Other highlights like "200 Miles" show how Magnus has developed into a writer and singer of great melodies that sound like hymns and threaten to fall apart the next moment. "200 Miles" is about a scene that could have come from a Charlie Kaufman film: a couple on a long car journey, where interpersonal rifts open up and unspoken questions arise that neither of them can avoid.
“Oslo” is the song that turns the end of a painful, final embrace into a song and also lets you musically feel the chill that comes with the freedom you have achieved.
"Exactly The Amount Of Steps From My Bed To Your Door" doesn't sound retro for a single second, but from the first to the last piece breathes the spirit that comes with memory in the present.
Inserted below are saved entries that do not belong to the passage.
(* ===== verification/Kalloc.v ===== *)
(** * kalloc.c: the physical page allocator

    The free list is threaded through the free pages themselves: the first word of a free page is
    the address of the next one.  [kfree] checks the address, fills the page with junk and pushes
    it; [kalloc] pops.  [kmem.lock] makes each of them atomic and is not part of the state. *)
From S2P Require Import Prelude Mem CString Mmu.
#[local] Open Scope Z_scope.

Record kmem := Kmem {
  k_mem : mem;
  freelist : Z;
  use_lock : bool
}.

Section code.
Variable kend : Z.   (* the linker's [end]: first address after the kernel *)

Definition kfree (v : Z) : M kmem unit :=
  if negb (v mod PGSIZE =? 0) || (v <? kend) || (PHYSTOP <=? V2P v) then panic "kfree"
  else
    (* Fill with junk to catch dangling refs. *)
    modify (fun s => Kmem (memset (k_mem s) v 1 PGSIZE) (freelist s) (use_lock s)) ;;
    (* r->next = kmem.freelist; kmem.freelist = r; *)
    modify (fun s => Kmem (st32 (k_mem s) v (freelist s)) v (use_lock s)).

Definition kalloc : M kmem Z :=
  r ← gets freelist ;
  (if r =? 0 then mret tt
   else modify (fun s => Kmem (k_mem s) (ld32 (k_mem s) r) (use_lock s))) ;;
  mret r.

(** [for(; p + PGSIZE <= vend; p += PGSIZE) kfree(p);], at most [fuel] times. *)
Fixpoint freerange_loop (fuel : nat) (p vend : Z) : M kmem unit :=
  match fuel with
  | O => mret tt
  | S f => if p + PGSIZE <=? vend then kfree p ;; freerange_loop f (p + PGSIZE) vend
           else mret tt
  end.

(** A range of the 32-bit address space holds at most [2 ^ 20] pages; the loop is given one
    iteration for each page that fits and one for the test that ends it. *)
Definition freerange (vstart vend : Z) : M kmem unit :=
  let p := PGROUNDUP vstart in freerange_loop (S (Z.to_nat ((vend - p) / PGSIZE))) p vend.

Definition kinit1 (vstart vend : Z) : M kmem unit :=
  modify (fun s => Kmem (k_mem s) (freelist s) false) ;; freerange vstart vend.

Definition kinit2 (vstart vend : Z) : M kmem unit :=
  freerange vstart vend ;; modify (fun s => Kmem (k_mem s) (freelist s) true).

(** ** The free list *)

(** The pages the allocator may hold. *)
Definition page_ok (v : Z) : Prop :=
  0 <= v < 2 ^ 32 /\ v mod PGSIZE = 0 /\ kend <= v /\ V2P v < PHYSTOP.

Fixpoint chain (m : mem) (head : Z) (l : list Z) : Prop :=
  match l with
  | [] => head = 0
  | v :: l' => head = v /\ chain m (ld32 m v) l'
  end.

Record free_inv (s : kmem) (l : list Z) : Prop := {
  fr_chain : chain (k_mem s) (freelist s) l;
  fr_nodup : NoDup l;
  fr_pages : Forall page_ok l
}.

(** The bytes of page [v]. *)
Definition in_page (v a : Z) : Prop := v <= a < v + PGSIZE.

Lemma page_nonzero v : page_ok v -> v <> 0.
Proof. intros (H & _ & _ & Hp) ->. by vm_compute in Hp. Qed.

Lemma pages_disjoint v w a : page_ok v -> page_ok w -> v <> w -> in_page v a -> ~ in_page w a.
Proof.
  unfold page_ok, in_page, PGSIZE. intros (? & ? & _) (? & ? & _) ???.
  Z.to_euclidean_division_equations; lia.
Qed.

(** The chain depends only on the pages it links. *)
Lemma chain_ext m m' l : forall head,
  Forall page_ok l -> (forall v a, v ∈ l -> in_page v a -> m' a = m a) ->
  chain m head l -> chain m' head l.
Proof.
  induction l as [|v l IH]; intros head Hok H; [done |]. simpl. intros [-> Hc].
  apply Forall_cons_1 in Hok as [Hv Hok]. split; [done |].
  assert (ld32 m' v = ld32 m v) as ->.
  { unfold ld32. rewrite !(H v) by (try set_solver; unfold in_page, PGSIZE; lia). done. }
  apply IH; [done | | done]. intros w a Hw. apply H. set_solver.
Qed.

Lemma kfree_guard v :
  0 <= v < 2 ^ 32 ->
  (negb (v mod PGSIZE =? 0) || (v <? kend) || (PHYSTOP <=? V2P v)) = false <-> page_ok v.
Proof.
  intros Hv. unfold page_ok. rewrite !orb_false_iff, negb_false_iff, Z.eqb_eq, Z.ltb_ge, Z.leb_gt.
  tauto.
Qed.

Lemma kfree_ok s l v :
  free_inv s l -> page_ok v -> v ∉ l ->
  exists s', kfree v s = Ok tt s' /\ free_inv s' (v :: l) /\
    (forall a, ~ in_page v a -> k_mem s' a = k_mem s a) /\
    (forall a, v + 4 <= a < v + PGSIZE -> k_mem s' a = 1).
Proof.
  intros [Hc Hn Hp] Hv Hnin. pose proof Hv as (Hr & Hal & _).
  unfold kfree. rewrite (proj2 (kfree_guard v Hr) Hv). cbn.
  eexists. split; [reflexivity |]. simpl.
  assert (Hm : forall a, st32 (memset (k_mem s) v 1 PGSIZE) v (freelist s) a =
                    st32 (mfill (k_mem s) v PGSIZE 1) v (freelist s) a).
  { apply st32_proper; [|done..]. by apply memset_fill. }
  split_and!.
  - split; simpl; [|by constructor|by constructor]. split; [done |].
    rewrite ld32_st32.
    assert (u32 (freelist s) = freelist s) as ->.
    { destruct l as [|w l]; simpl in Hc; [by rewrite Hc | destruct Hc as [-> _]].
      apply Forall_cons_1 in Hp as [(? & _) _]. by apply u32_small. }
    apply (chain_ext (k_mem s)); [done | | done].
    intros w a Hw Ha. rewrite list.Forall_forall in Hp.
    assert (~ in_page v a).
    { intros Hva. apply (pages_disjoint v w a); [done | by apply Hp | by intros <- | done | done]. }
    rewrite Hm. unfold in_page, PGSIZE in *. rewrite st32_other by lia. by mem_cases.
  - intros a Ha. rewrite Hm. unfold in_page, PGSIZE in *. rewrite st32_other by lia. by mem_cases.
  - intros a Ha. rewrite Hm. unfold PGSIZE in *. rewrite st32_other by lia. by mem_cases.
Qed.

Lemma kalloc_ok s v l :
  free_inv s (v :: l) -> exists s', kalloc s = Ok v s' /\ free_inv s' l /\ k_mem s' = k_mem s.
Proof.
  intros [[Hh Hc] Hn Hp]. unfold kalloc. run_m. rewrite Hh.
  apply Forall_cons_1 in Hp as [Hv Hp]. apply list.NoDup_cons in Hn as [_ Hn].
  rewrite (proj2 (Z.eqb_neq v 0)) by by apply page_nonzero.
  eexists. split_and!; [done | by split | done].
Qed.

Lemma kalloc_empty s : free_inv s [] -> kalloc s = Ok 0 s.
Proof. intros [Hc _ _]. simpl in Hc. unfold kalloc. run_m. by rewrite Hc. Qed.

(** ** Filling the free list *)

(** The [n] consecutive pages from [p], last one first: the order in which pushing leaves them. *)
Fixpoint pushed (p : Z) (n : nat) (l : list Z) : list Z :=
  match n with O => l | S n' => pushed (p + PGSIZE) n' (p :: l) end.

Lemma elem_of_pushed n : forall p l v,
  v ∈ pushed p n l <-> v ∈ l \/ exists i, 0 <= i < Z.of_nat n /\ v = p + i * PGSIZE.
Proof.
  induction n as [|n IH]; intros p l v; cbn [pushed].
  { split; [by left | intros [? | (? & ? & _)]; [done | lia]]. }
  rewrite IH, elem_of_cons. split.
  - intros [[-> | ?] | (i & ? & ->)]; [right; exists 0 | by left | right; exists (i + 1)];
      split; lia.
  - intros [? | (i & ? & ->)]; [by left; right |].
    destruct (decide (i = 0)) as [-> | ?]; [left; left; lia | right; exists (i - 1); split; lia].
Qed.

Lemma freerange_loop_ok vend fuel : forall p s l,
  free_inv s l -> 0 <= p -> p mod PGSIZE = 0 -> kend <= p -> KERNBASE <= p ->
  vend <= KERNBASE + PHYSTOP -> (forall v, v ∈ l -> v < p) ->
  (Z.to_nat ((vend - p) / PGSIZE) < fuel)%nat ->
  exists s', freerange_loop fuel p vend s = Ok tt s' /\
    free_inv s' (pushed p (Z.to_nat ((vend - p) / PGSIZE)) l) /\ use_lock s' = use_lock s.
Proof.
  induction fuel as [|f IH]; intros p s l Hinv Hp0 Hal Hke Hkb Htop Hl Hf; [lia |].
  cbn [freerange_loop]. destruct (Z.leb_spec (p + PGSIZE) vend) as [Hle | Hgt].
  - assert (page_ok p) as Hok.
    { unfold page_ok, V2P, KERNBASE, PHYSTOP, PGSIZE in *. rewrite u32_small by lia.
      split_and!; lia. }
    destruct (kfree_ok s l p Hinv Hok) as (s1 & Hs1 & Hinv1 & _).
    { intros Hin. specialize (Hl _ Hin). lia. }
    assert (use_lock s1 = use_lock s) as Hlk.
    { revert Hs1. unfold kfree. destruct (_ || _); run_m; [done |]. by intros [= <-]. }
    unfold mbind, M_bind. rewrite Hs1.
    replace (Z.to_nat ((vend - p) / PGSIZE))
      with (S (Z.to_nat ((vend - (p + PGSIZE)) / PGSIZE)))
      by (unfold PGSIZE in *; Z.to_euclidean_division_equations; lia).
    cbn [pushed]. destruct (IH (p + PGSIZE) s1 (p :: l)) as (s2 & ? & ? & ?); try done.
    + unfold PGSIZE. lia.
    + unfold PGSIZE in *. Z.to_euclidean_division_equations; lia.
    + unfold PGSIZE. lia.
    + unfold PGSIZE. lia.
    + intros v [-> | Hv]%elem_of_cons; unfold PGSIZE; [lia |]. specialize (Hl _ Hv). lia.
    + unfold PGSIZE in *. Z.to_euclidean_division_equations; lia.
    + exists s2. split_and!; [done | done | congruence].
  - replace (Z.to_nat ((vend - p) / PGSIZE)) with O
      by (unfold PGSIZE in *; Z.to_euclidean_division_equations; lia).
    by exists s.
Qed.

(** ** A history of allocations *)

(** The allocator together with the pages handed out and not yet freed.  Besides calling [kalloc]
    and [kfree], the kernel may store anything into a page it owns. *)
Record heap := Heap { h_kmem : kmem; h_used : list Z }.

Inductive hstep : heap -> heap -> Prop :=
| hs_alloc k u v k' :
    kalloc k = Ok v k' -> v <> 0 -> hstep (Heap k u) (Heap k' (v :: u))
| hs_exhausted k u k' :
    kalloc k = Ok 0 k' -> hstep (Heap k u) (Heap k' u)
| hs_free k u v u' k' :
    u ≡ₚ v :: u' -> kfree v k = Ok tt k' -> hstep (Heap k u) (Heap k' u')
| hs_store k u v a b :
    v ∈ u -> in_page v a ->
    hstep (Heap k u) (Heap (Kmem (upd (k_mem k) a b) (freelist k) (use_lock k)) u).

Definition heap_inv (pages : list Z) (h : heap) : Prop :=
  exists l, free_inv (h_kmem h) l /\ h_used h ++ l ≡ₚ pages.

Lemma heap_step pages h h' :
  NoDup pages -> Forall page_ok pages -> heap_inv pages h -> hstep h h' -> heap_inv pages h'.
Proof.
  intros Hnd Hok (l & Hinv & Hperm) Hstep.
  assert (Hnd' : NoDup (h_used h ++ l)) by by rewrite Hperm.
  assert (Hok' : Forall page_ok (h_used h ++ l)) by by rewrite Hperm.
  apply list.NoDup_app in Hnd' as (Hu & Hdisj & Hl). apply Forall_app in Hok' as [Hou Hol].
  destruct Hstep as [k u v k' Ha Hv | k u k' Ha | k u v u' k' Hp Hf | k u v a b Hv Hin];
    simpl in *.
  - destruct l as [|w l]; [rewrite (kalloc_empty k Hinv) in Ha; congruence |].
    destruct (kalloc_ok k w l Hinv) as (k1 & Hk & Hinv1 & _). rewrite Hk in Ha.
    injection Ha as <- <-. exists l. split; [done |]. simpl. by rewrite Permutation_middle.
  - destruct l as [|w l].
    + rewrite (kalloc_empty k Hinv) in Ha. injection Ha as <-. by exists [].
    + destruct (kalloc_ok k w l Hinv) as (k1 & Hk & _). rewrite Hk in Ha.
      injection Ha as -> _. apply Forall_cons_1 in Hol as [Hw _]. by apply page_nonzero in Hw.
  - assert (v ∈ u) as Hvu by (rewrite Hp; by left).
    destruct (kfree_ok k l v Hinv) as (k1 & Hk & Hinv1 & _); [|by apply Hdisj|].
    { by apply (proj1 (list.Forall_forall _ _) Hou). }
    rewrite Hk in Hf. injection Hf as <-. exists (v :: l). split; [done |].
    rewrite <- Hperm, Hp. simpl. by rewrite <- Permutation_middle.
  - exists l. split; [|done]. destruct Hinv as [Hc Hn Hpg]. split; simpl; [|done|done].
    apply (chain_ext (k_mem k)); [done | | done]. intros w x Hw Hx. apply upd_other. intros ->.
    rewrite list.Forall_forall in Hou, Hol.
    apply (pages_disjoint v w a); [by apply Hou | by apply Hol | | done | done].
    intros ->. by apply (Hdisj w).
Qed.
End code.

(** ** Properties *)

(** C14: the allocator never hands out a page that is in use.  Start with the pages [pages] on the
    free list and let the kernel allocate, free what it owns and store anywhere in the pages it
    owns, in any order: the pages in use and the free ones always make up [pages] exactly, and
    what the next [kalloc] returns is a page of [pages] not in use, or 0 when all are in use. *)
Theorem kalloc_exclusive (kend : Z) (pages : list Z) (k : kmem) (h : heap) :
  free_inv kend k pages -> reach (hstep kend) (Heap k []) h ->
  exists v k', kalloc (h_kmem h) = Ok v k' /\
    ((v = 0 /\ h_used h ≡ₚ pages) \/
     (v <> 0 /\ v ∈ pages /\ v ∉ h_used h /\ page_ok kend v)).
Proof.
  intros Hk Hr. pose proof Hk as [_ Hnd Hok].
  assert (heap_inv kend pages h) as (l & Hinv & Hperm).
  { eapply reach_invariant; [| intros; by eapply heap_step | exact Hr]. by exists pages. }
  destruct l as [|w l].
  - exists 0, (h_kmem h). rewrite (kalloc_empty kend _ Hinv). split; [done | left].
    by rewrite app_nil_r in Hperm.
  - destruct (kalloc_ok kend _ w l Hinv) as (k' & Hka & _). exists w, k'. split; [done | right].
    assert (Hw : w ∈ h_used h ++ w :: l) by set_solver.
    assert (Hn : NoDup (h_used h ++ w :: l)) by by rewrite Hperm.
    assert (w ∈ pages) as Hwp by by rewrite <- Hperm.
    assert (page_ok kend w) by by apply (proj1 (list.Forall_forall _ _) Hok).
    split_and!; [by eapply page_nonzero | done | | done].
    intros Hu. apply list.NoDup_app in Hn as (_ & Hd & _). apply (Hd w Hu). by left.
Qed.

(** [freerange] (and so [kinit1], [kinit2]) puts every whole page of the range on the free
    list, once each, provided the range lies between the end of the kernel and the top of physical
    memory; the loop ends and nothing panics. *)
Theorem freerange_fills (kend vstart vend : Z) (s : kmem) :
  free_inv kend s [] -> kend <= vstart -> KERNBASE <= vstart -> vend <= KERNBASE + PHYSTOP ->
  vstart <= 2 ^ 32 - PGSIZE ->
  exists s' l, freerange kend vstart vend s = Ok tt s' /\ free_inv kend s' l /\
    forall v, v ∈ l <-> v mod PGSIZE = 0 /\ vstart <= v /\ v + PGSIZE <= vend.
Proof.
  intros Hinv Hke Hkb Htop Hws.
  destruct (PGROUNDUP_bounds vstart) as [Hr Hal]; [unfold KERNBASE in *; lia |].
  set (p := PGROUNDUP vstart) in *.
  destruct (freerange_loop_ok kend vend (S (Z.to_nat ((vend - p) / PGSIZE))) p s [])
    as (s' & Hs & Hinv' & _); try done; try (unfold KERNBASE in *; lia).
  { set_solver. }
  exists s'. eexists. split; [exact Hs |]. split; [exact Hinv' |]. intros v.
  rewrite elem_of_pushed. unfold PGSIZE in *. split.
  - intros [?%not_elem_of_nil | (i & Hi & ->)]; [done |]. split_and!; Z.to_euclidean_division_equations; lia.
  - intros (Hm & Hge & Hle). right. exists ((v - p) / 4096).
    Z.to_euclidean_division_equations; lia.
Qed.

(** A two-page heap at the bottom of the allocator's range, used by the witnesses. *)
Definition two_pages : kmem := Kmem (st32 (fun _ => 0) KERNBASE (KERNBASE + 4096)) KERNBASE false.

Lemma two_pages_inv : free_inv KERNBASE two_pages [KERNBASE; KERNBASE + 4096].
Proof.
  split; [by vm_compute | |].
  - apply list.NoDup_cons. split; [|apply NoDup_singleton]. rewrite list_elem_of_singleton. lia.
  - repeat constructor; by vm_compute.
Qed.

Lemma kalloc_exclusive_witness :
  exists v k', kalloc two_pages = Ok v k' /\ (v = 0 \/ v ∈ [KERNBASE; KERNBASE + 4096]).
Proof.
  destruct (kalloc_exclusive KERNBASE [KERNBASE; KERNBASE + 4096] two_pages (Heap two_pages []))
    as (v & k' & H & [[-> _] | (_ & Hv & _)]);
    [apply two_pages_inv | apply reach_refl | exists 0, k'; auto | exists v, k'; auto].
Defined.

Lemma freerange_fills_witness :
  exists s' (l : list Z), freerange KERNBASE (KERNBASE + 5) (KERNBASE + 12288) (Kmem (fun _ => 0) 0 false) =
    Ok tt s' /\ KERNBASE + 4096 ∈ l.
Proof.
  destruct (freerange_fills KERNBASE (KERNBASE + 5) (KERNBASE + 12288) (Kmem (fun _ => 0) 0 false))
    as (s' & l & H & _ & Hl); [| by vm_compute .. |].
  - split; [done | apply NoDup_nil_2 | done].
  - exists s', l. split; [exact H |]. apply Hl. by vm_compute.
Defined.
A song cycle that deals with the many apocalypses that one experiences as a child at nightfall, that finally answers 20-year-old love letters, re-decides past coolness contests and arrives at a very peculiar form of present wisdom - a wisdom that one finds for a fleeting moment when one has looked deeply into the eyes of one's own, young self. Music in which one also seems to hear the voice of Holden Caulfield, the young hero from Salinger's "The Catcher in the Rye". And in which Magnus Hesse himself sings:“And the years went by / But I’m still the same boy”.It is this old, young, new Bayuk that we want to hear, over and over again.